■ Prompt
Nothing but the lines below between the line holding "3) = Double.Returns dd" and the line holding "(nodes (root tree_three))).", inclusive, should appear in the answer, each set down exactly.
--- START ---
(** C37: Splitting a leaf with entries in use that is not [lopsided] (the entries
    other than one of the lowest hash, and half of that one, take more than half a
    block), under a node with room, returns; unless no block can be allocated, in
    which case nothing changes, the leaf is divided between its block and a new one
    at a hash: no entry is lost or made up, both parts have entries, the names of
    the first part hash below the new key of the index (which is odd when the hash
    goes on in the second part), those of the second not below its hash.  The index
    has the new key and block behind the entry of the leaf, all other blocks are as
    before, and the block for the hash of the new name ends with room for any name,
    unless a synchronous write of the index fails. *)
Theorem split_divides_leaf bh fb A limit blk0 xs S at_ h es d (new := Z.of_nat (length (d_bufs d))) :
  leaf sb bh d es -> bh <> fb -> entries es <> [] -> ~ lopsided sb h es -> Z.shiftr (d_size d) (ds_blocksize_bits sb) = new -> new < 2 ^ 28 ->
  node sb fb A limit blk0 xs S d -> 1 + Z.of_nat (length xs) < limit -> (at_ <= length xs)%nat ->
  runs (do_split sb bh (mk_frame fb (Z.of_nat (length A)) (Z.of_nat at_)) h) d (fun r d' =>
    (exists err, r = inl err /\ err < 0 /\ d' = d) \/
    exists es1 es2 hash2 c, leaf sb bh d' es1 /\ leaf sb new d' es2 /\ entries es1 ++ entries es2 ≡ₚ entries es /\
      (forall n, n ∈ (entries es1).*1 -> name_hash h n < hash2 + c) /\ (forall n, n ∈ (entries es2).*1 -> hash2 <= name_hash h n) /\
      (c = 0 \/ c = 1) /\ Z.even hash2 = true /\ entries es1 <> [] /\ entries es2 <> [] /\
      (exists S', node sb fb A limit blk0 (insert_after at_ (hash2 + c, new) xs) S' d') /\
      (forall b, b <> bh -> b <> new -> b <> fb -> data b d' = data b d) /\
      let high := hash2 <=? hi_hash h in
      (r = inl (- EIO) /\ ds_needs_sync sb = true \/
       exists pre e, r = inr (off pre, if high then new else bh) /\ (if high then es2 else es1) = pre ++ [e] /\ room 264 e)).
Proof.
  intros Hl Hne Hes Hlop Hsz Hnew N Hroom Hat. eapply runs_conseq; [by apply (do_split_at sb bh fb A limit blk0 xs S at_ h es d)|].
  intros r d' [(err & -> & Herr & -> & _)|(es1 & es2 & hash2 & c & [L1 L2 [Hp Hlo Hhi [_ Hev] Hc (n2 & Hn2 & _)] HN _ Hb1 HO] & Hv & Hr)].
  { left. exists err. split; [done|]. split; [lia|done]. }
  right. exists es1, es2, hash2, c. do 8 (split; [done|]). split; [by intros E; rewrite E in Hn2; apply not_elem_of_nil in Hn2|]. split; [done|]. split.
  - intros b H1 H2 H3. unfold data. rewrite (os_bufs _ _ _ _ HO b) by set_solver. by rewrite appended_old by done.
  - cbv zeta in Hr |- *. destruct Hr as [?|(de & -> & [_ _ (pre & e & E & -> & Hre) _] & _)]; [by left|]. right. by exists pre, e.
Qed.
Lemma nearest_neighbor_returns_below_bound_witness :
  Z.abs (fst (8, 3)) < 2 ^ 510 /\ Z.abs (snd (8, 3)) < 2 ^ 510
  /\ Forall (fun x : point * nat =>
               Z.abs (fst (fst x)) < 2 ^ 510 /\ Z.abs (snd (fst x)) < 2 ^ 510)
       (nodes (root tree_three))
  /\ exists r,
      Double.nearest_neighbor tree_three (8, 3) = Double.Returns r
      /\ match r with
         | None => root tree_three = Nil
         | Some (p, d, dd) =>
             In (p, d) (nodes (root tree_three))
             /\ Double.euclid p (8, 3) = Double.Returns dd
         end.
Proof.
  assert (T1 : Z.abs (fst (8, 3)) < 2 ^ 510) by (vm_compute; reflexivity).
  assert (T2 : Z.abs (snd (8, 3)) < 2 ^ 510) by (vm_compute; reflexivity).
  assert (Hall : Forall (fun x : point * nat =>
                           Z.abs (fst (fst x)) < 2 ^ 510 /\ Z.abs (snd (fst x)) < 2 ^ 510)
                   (nodes (root tree_three))).
  { simpl. repeat (constructor; [split; vm_compute; reflexivity|]). constructor. }
  split; [exact T1|]. split; [exact T2|]. split; [exact Hall|].
  exact (nearest_neighbor_returns_below_bound tree_three (8, 3) T1 T2 Hall).
Defined.

Lemma insert_then_delete_witness :
  kd_inv (root tree_three) 0
  /\ exists t',
      delete (insert tree_three (4, 4) 7%nat) (4, 4) = Some (t', true)
      /\ Permutation (points (root t')) (points (root tree_three)).
Proof.
  split; [exact kd_inv_tree_three|].
  exact (insert_then_delete tree_three (4, 4) 7%nat kd_inv_tree_three).
Defined.

Lemma leb_total (a b : Z) : (a <=? b) = true \/ (b <=? a) = true.
Proof. rewrite !Z.leb_le. lia. Defined.

Lemma leb_trans (a b c : Z) : (a <=? b) = true -> (b <=? c) = true -> (a <=? c) = true.
Proof. rewrite !Z.leb_le. lia. Defined.

Lemma search_in_area_sorted_witness :
  (forall a b : Z, (a <=? b) = true \/ (b <=? a) = true)
  /\ (forall a b c : Z, (a <=? b) = true -> (b <=? c) = true -> (a <=? c) = true)
  /\ StronglySorted (fun a b => (snd a <=? snd b) = true)
       (MapSearch.search_in_area Z taxicab Z.leb (fun z => z) app_three 6 3 5 None).
Proof.
  split; [exact leb_total|]. split; [exact leb_trans|].
  exact (search_in_area_sorted Z taxicab Z.leb (fun z => z) app_three 6 3 5 None
           leb_total leb_trans).
Defined.

Lemma search_in_area_negative_radius_witness :
  -1 < 0
  /\ MapSearch.search_in_area Z taxicab Z.leb (fun z => z) app_three 6 3 (-1) None = [].
Proof.
  assert (H : -1 < 0) by lia.
  split; [exact H|].
  exact (search_in_area_negative_radius Z taxicab Z.leb (fun z => z) app_three 6 3 (-1) None H).
Defined.

(** The application on the three objects. *)
Example app_three_queries :
  MapSearch.search_in_area Z taxicab Z.leb (fun z => z) app_three 6 3 5 None
  = [(cafe_b, 2); (shop_a, 4); (shop_c, 5)]
  /\ MapSearch.search_in_area Z taxicab Z.leb (fun z => z) app_three 6 3 5 (Some "shop"%string)
     = [(shop_a, 4); (shop_c, 5)]
  /\ MapSearch.find_nearest Z taxicab app_three 6 3 (Some "shop"%string)
     = Double.Returns (Some (shop_c, 5))
  /\ MapSearch.find_nearest Z taxicab app_three 6 3 None
     = Double.Returns (Some (cafe_b, 2))
  /\ MapSearch.find_nearest Z taxicab app_three 6 3 (Some "bank"%string)
     = Double.Returns None.
Proof. vm_compute. repeat split. Qed.
Lemma html_loop_run file_path secondary accent text ms : forall s acc,
  getitem (colors (deref (themes s) (current_theme s))) "secondary" = Returned secondary ->
  getitem (colors (deref (themes s) (current_theme s))) "accent" = Returned accent ->
  getitem (colors (deref (themes s) (current_theme s))) "text" = Returned text ->
  files s !! file_path = Some acc ->
  run (for_each ms (fun message =>
         h ← get themes;
         theme ← get current_theme;
         data ← lift (html_block (colors (deref h theme)) message);
         f_write file_path data)) s
  = (Returned tt,
     set_files (<[file_path := acc ++ concat (html_div secondary accent text <$> ms)]>
                  (files s)) s).
Proof.
  induction ms as [|m ms IH]; intros s acc Hs Ha Ht Hacc; cbn [for_each].
  - run_simpl. cbn [fmap list_fmap concat]. rewrite app_nil_r.
    rewrite insert_id by done. by destruct s.
  - rewrite run_bind. run_simpl.
    rewrite (html_block_div _ secondary accent text) by done.
    unfold f_write at 1. run_simpl. rewrite Hacc. cbn [default].
    erewrite IH; [| | | |run_simpl; apply lookup_insert_eq];
      [|by destruct s..].
    run_simpl. rewrite set_files_twice, insert_insert_eq.
    cbn [fmap list_fmap concat]. by rewrite app_assoc.
Qed.

Lemma run_open_w file_path s :
  run (open_w file_path) s
  = (Returned tt, set_files (<[file_path := []]> (files s)) s).
Proof. reflexivity. Qed.

Lemma run_f_write file_path data s :
  run (f_write file_path data) s
  = (Returned tt,
     set_files (<[file_path := default [] (files s !! file_path) ++ data]> (files s)) s).
Proof. reflexivity. Qed.

Lemma run_get {A} (f : State -> A) s : run (get f) s = (Returned (f s), s).
Proof. reflexivity. Qed.

Lemma save_html_run file_path secondary accent text s :
  file_path <> [] -> endswith file_path (py ".txt") = false ->
  getitem (colors (deref (themes s) (current_theme s))) "secondary" = Returned secondary ->
  getitem (colors (deref (themes s) (current_theme s))) "accent" = Returned accent ->
  getitem (colors (deref (themes s) (current_theme s))) "text" = Returned text ->
  run (save_chat_history file_path) s
  = (Returned tt,
     set_files (<[file_path := html_document secondary accent text (messages s)]>
                  (files s)) s).
Proof.
  intros Hne Htxt Hs Ha Ht. unfold save_chat_history.
  rewrite bool_decide_eq_false_2 by done. rewrite Htxt.
  rewrite run_bind, run_open_w. lazy beta iota.
  rewrite run_bind, run_f_write. lazy beta iota.
  rewrite run_bind, run_get. lazy beta iota.
  rewrite run_bind.
  erewrite (html_loop_run _ secondary accent text);
    [| | | |cbn [files set_files]; apply lookup_insert_eq]; [|by destruct s..].
  rewrite run_f_write.
  cbn [files set_files messages]. rewrite !lookup_insert_eq. cbn [default app].
  rewrite !set_files_twice, !insert_insert_eq. unfold html_document.
  by rewrite <- app_assoc.
Qed.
--- END ---
■ Output of the task
             /\ Double.euclid p (8, 3) = Double.Returns dd
         end.
Proof.
  assert (T1 : Z.abs (fst (8, 3)) < 2 ^ 510) by (vm_compute; reflexivity).
  assert (T2 : Z.abs (snd (8, 3)) < 2 ^ 510) by (vm_compute; reflexivity).
  assert (Hall : Forall (fun x : point * nat =>
                           Z.abs (fst (fst x)) < 2 ^ 510 /\ Z.abs (snd (fst x)) < 2 ^ 510)
                   (nodes (root tree_three))).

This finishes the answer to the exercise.